In another tumor (crcA01S), a detailed investigation of the chromothripsis events on chromosomes 2, 4, and 13 revealed that these were three independent events (Fig. 6c). The one at a sub-telomeric region of 2q was a subclonal event (Fig. 6c, right panel), with most segments having a copy number close to two but possessing a germline SNP BAF profile different from copy neutral or CN-LOH regions. More interestingly, there were two events that each involved multiple chromosomes. In one case, chromosomes 4, 13, 18, and X were part of a micronuclei-induced-chromothripsis with two copy states (Fig. 6c bottom). In the second case, chromosomes 8, 20, and another part of 13 were part of a BFB-cycle-induced chromothripsis event, displaying multiple copy states, high amplification of certain regions, and loss of sub-telomeric regions of chromosomes 8 and 20. This event occurred relatively early (Fig. 6d), as estimated via the two-copy gain of 8q, CN-LOH of 20p, and one-copy gain of 20q. Thus, our analysis suggested the presence of two clonal and one subclonal chromothripsis events, all having occurred independently, and two events involving different parts of the same chromosome (chromosome 13).
Kataegis events were present on 12 chromosomes across eight CIN tumors (Fig. 1 and Additional file 1: Table S5). In addition to the canonical kataegis SNVs (C > G and C > T), we also found C > A SNVs to be abundant (Additional file 2: Figure S8b crc4015). Determining the timing of kataegis based on kataegis SNV MAFs and the timing of associated somatic SVs (as kataegis SNVs are generated during SV formation), we found that kataegis sometimes occurred multiple times independently in a single tumor, as chromothripsis did. In one tumor (crcA56B; Fig. 6e), kataegis was found on chromosomes 11, 17, and 21 and was associated with chromothripsis, a simple deletion, and a complex rearrangement, respectively (Fig. 6f, blue). On chromosome 11, the copy numbers of segments mostly differed by ~ 1, suggesting that chromothripsis and its corresponding kataegis occurred after a GD. On chromosome 17, we did not detect somatic SVs nearby, but the kataegis SNVs were in close proximity of a copy loss region of 17p. The two-copy difference between the deleted region and its surrounding regions as well as the high MAFs of kataegis SNVs on chromosome 17 suggested that this kataegis event arose before the duplication of chromosome 17. Similarly, the copy changes and low MAFs of kataegis SNVs on chromosome 21 suggested that this kataegis occurred after a one-copy gain. Thus, we inferred that three independent kataegis events occurred at different times in this sample (Fig. 6g). Other kataegis cases are shown in Additional file 2: Figure S8a and S8b.

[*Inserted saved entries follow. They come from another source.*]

(** C1, amended. For every command invocation: an exception raised by
    [get_client] (loading the signer, constructing and wrapping the
    client) is not caught, it leaves [main], and nothing has been
    printed; an exception raised while the contract proxy is built is
    not caught either, it leaves [main] after the lines the command
    prints before building the proxy, and no error line is printed for
    it.  Once the proxy is built, [main] returns normally whatever the
    call does, and an exception of any kind raised by the call or by the
    decoding of its result is caught and rendered by one print, the
    last event of the run, of the error line. *)
Theorem C1_call_errors_caught_client_errors_propagate (w : World)
        (prog : str) (cmd : command) :
  (forall e t,
      get_client w = (Raised e, t) ->
      main (argv_of prog cmd) w = (Raised e, t) /\ printed t = []) /\
  (forall w3 a t e,
      get_client w = (Ok (w3, a), t) ->
      proxy_reached cmd ->
      eth_contract_check w w3 (command_contract cmd) (command_abi cmd)
        = Some e ->
      main (argv_of prog cmd) w =
        (Raised e,
         t ++ Proxy.lines_before_proxy cmd a ++
         [EvContract (command_contract cmd) (command_abi cmd)])) /\
  (forall w3 a t,
      get_client w = (Ok (w3, a), t) ->
      eth_contract_check w w3 (command_contract cmd) (command_abi cmd)
        = None ->
      exists t',
        main (argv_of prog cmd) w = (Ok tt, t') /\
        forall e,
          call_step_raises w w3 cmd e ->
          exists f,
            t' = t ++ Proxy.lines_before_proxy cmd a ++
                 [EvContract (command_contract cmd) (command_abi cmd);
                  EvCall (mkContract w3 (command_contract cmd)
                            (command_abi cmd)) f;
                  EvPrint (error_line e)]).
Proof.
  rewrite main_argv_of. split; [|split].
  - intros e t G. split; [apply run_command_client_raised; exact G|].
    apply (get_client_events w _ _ G).
  - intros w3 a t e G Hr Hc.
    destruct cmd as [c o p|c o p|c]; cbn [run_command];
      cbn [command_contract command_abi proxy_reached
           Proxy.lines_before_proxy] in Hr, Hc |- *.
    + rewrite get_secret_run, G. cbv beta iota zeta.
      destruct (known_provider p Hr) as [pid Hp].
      destruct (provider_id_nonempty p pid Hp) as (b & r & ->).
      rewrite Hp, Hc. rewrite <- ?app_assoc. reflexivity.
    + rewrite get_info_run, G. cbv beta iota zeta.
      destruct (known_provider p Hr) as [pid Hp].
      destruct (provider_id_nonempty p pid Hp) as (b & r & ->).
      rewrite Hp, Hc. rewrite <- ?app_assoc. reflexivity.
    + rewrite whoami_run, G. cbv beta iota zeta. rewrite Hc.
      rewrite <- ?app_assoc. reflexivity.
  - intros w3 a t G Hc.
    destruct cmd as [c o p|c o p|c]; cbn [run_command];
      cbn [command_contract command_abi call_step_raises
           Proxy.lines_before_proxy] in Hc |- *.
    + rewrite get_secret_run, G. cbv beta iota zeta.
      destruct (dict_get PROVIDERS p) as [[|b0 pid]|] eqn:Hp.
      1,3: eexists; split; [reflexivity|];
        intros e (pid' & Hp' & _);
        try discriminate;
        destruct (provider_id_nonempty p _ Hp) as (? & ? & ?); discriminate.
      rewrite Hc.
      destruct (rpc_getSecret w _ o _) as [e0|bs] eqn:Hr.
      * eexists; split; [reflexivity|].
        intros e (pid' & Hp' & [He|(b' & He & _)]);
          apply some_inj in Hp'; subst pid'; rewrite Hr in He;
          [|discriminate].
        apply (f_equal (fun x => match x with inl y => y | inr _ => e end))
          in He. cbv beta iota in He. subst e0.
        eexists. rewrite <- ?app_assoc. reflexivity.
      * destruct (Utf8.decode bs) as [s|] eqn:Hd.
        -- eexists; split; [reflexivity|].
           intros e (pid' & Hp' & [He|(b' & He & Hn & _)]);
             apply some_inj in Hp'; subst pid'; rewrite Hr in He;
             [discriminate|].
           assert (b' = bs) by congruence. subst b'. congruence.
        -- eexists; split; [reflexivity|].
           intros e (pid' & Hp' & [He|(b' & He & Hn & ->)]);
             apply some_inj in Hp'; subst pid'; rewrite Hr in He;
             [discriminate|].
           assert (b' = bs) by congruence. subst b'.
           eexists. rewrite <- ?app_assoc. reflexivity.
    + rewrite get_info_run, G. cbv beta iota zeta.
      destruct (dict_get PROVIDERS p) as [[|b0 pid]|] eqn:Hp.
      1,3: eexists; split; [reflexivity|];
        intros e (pid' & Hp' & _);
        try discriminate;
        destruct (provider_id_nonempty p _ Hp) as (? & ? & ?); discriminate.
      rewrite Hc.
      destruct (rpc_getSecretInfo w _ o _) as [e0|[[v ex] al]] eqn:Hr.
      * eexists; split; [reflexivity|].
        intros e (pid' & Hp' & He).
        apply some_inj in Hp'; subst pid'; rewrite Hr in He.
        assert (e0 = e) by congruence. subst e0.
        eexists. rewrite <- ?app_assoc. reflexivity.
      * eexists; split; [reflexivity|].
        intros e (pid' & Hp' & He).
        apply some_inj in Hp'; subst pid'; rewrite Hr in He. discriminate.
    + rewrite whoami_run, G. cbv beta iota zeta. rewrite Hc.
      destruct (rpc_whoAmI w _) as [e0|r] eqn:Hr.
      * eexists; split; [reflexivity|].
        intros e He. assert (e0 = e) by congruence. subst e0.
        eexists. rewrite <- ?app_assoc. reflexivity.
      * eexists; split; [reflexivity|]. intros e He. discriminate.
Qed.

Lemma C1_call_errors_caught_witness :
  get_client world_revert = (Ok (w3_signed, sample_account),
                             client_events sample_account) /\
  eth_contract_check world_revert w3_signed sample_contract ABI = None /\
  call_step_raises world_revert w3_signed
    (CmdGetSecret sample_contract sample_owner (lit "OPENAI_API_KEY"))
    revert_exn /\
  exists t,
    main (argv_of sample_prog
            (CmdGetSecret sample_contract sample_owner
               (lit "OPENAI_API_KEY"))) world_revert
    = (Ok tt, t ++ [EvPrint (error_line revert_exn)]).
Proof.
  assert (G : get_client world_revert
              = (Ok (w3_signed, sample_account),
                 client_events sample_account))
    by (vm_compute; reflexivity).
  assert (S : call_step_raises world_revert w3_signed
                (CmdGetSecret sample_contract sample_owner
                   (lit "OPENAI_API_KEY")) revert_exn).
  { exists openai_id. split; [vm_compute; reflexivity|].
    left. reflexivity. }
  split; [exact G|]. split; [reflexivity|]. split; [exact S|].
  destruct (proj2 (proj2 (C1_call_errors_caught_client_errors_propagate
                            world_revert sample_prog
                            (CmdGetSecret sample_contract sample_owner
                               (lit "OPENAI_API_KEY"))))
              w3_signed sample_account _ G eq_refl) as (t' & Hm & He).
  destruct (He revert_exn S) as [f Ht].
  rewrite Hm, Ht.
  eexists. f_equal.
  rewrite !app_assoc.
  change [EvContract (command_contract
                        (CmdGetSecret sample_contract sample_owner
                           (lit "OPENAI_API_KEY")))
            (command_abi
               (CmdGetSecret sample_contract sample_owner
                  (lit "OPENAI_API_KEY")));
          EvCall (mkContract w3_signed
                    (command_contract
                       (CmdGetSecret sample_contract sample_owner
                          (lit "OPENAI_API_KEY")))
                    (command_abi
                       (CmdGetSecret sample_contract sample_owner
                          (lit "OPENAI_API_KEY")))) f;
          EvPrint (error_line revert_exn)]
    with ([EvContract sample_contract ABI;
           EvCall (mkContract w3_signed sample_contract ABI) f]
          ++ [EvPrint (error_line revert_exn)]).
  rewrite app_assoc. reflexivity.
Defined.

These results demonstrate that, although chromothripsis and kataegis are considered as bursts of genetic alterations that arise from a single catastrophic event, they can occur independently multiple times during tumor progression, sometimes by distinct mechanisms.
Enhanced genetic model for colorectal cancer
The timing of most genomic alterations could not be precisely estimated in MSI and POLE-mutant tumors since they had few copy changes (Fig. 7b, c). The clonalities of MSI and POLE-mutant tumors were lower than CIN tumors, and the major clonal expansion in POLE-mutant tumors started earlier than in MSI and CIN tumors.
Four different tumor evolution models have been proposed based on numerous studies in the past several decades: linear, branching, neutral, and punctuated (reviewed in Davis et al. ). The linear model posits that driver mutations are acquired slowly one by one and selective sweeps occur to form dominant clones; the branching model states that multiple clones emerge in parallel and diverge; the neutral model proposes that there is no additional selection after tumor initiation and that tumors evolve neutrally; and the punctuated model favors a large number of mutations burst in a short time. Our results reveal that colorectal tumors evolve as a mixture of at least three models. For CIN tumors at early stage (Fig. 7a), the APC, KRAS, and TP53 mutations and arm-level copy losses occur one after another, and the dominant clones carry all of these driver alterations—so the linear model is in action at early stage. Then, parallel branches (subclones) emerge before the major clonal expansion and persist through late stage—therefore, the branching model is operating later. Bursts of mutations—in accordance with a punctuated model—arise in some tumors in the form of chromothripsis and kataegis. Therefore, these three evolutionary models could be operating at different stages in the same tumor, and one model is unlikely to fit all. In summary, our enhanced genetic model for colorectal cancer is substantially more comprehensive than the classical genetic model and offers further insights into the landmark events as well as their complexity in colorectal tumor progression.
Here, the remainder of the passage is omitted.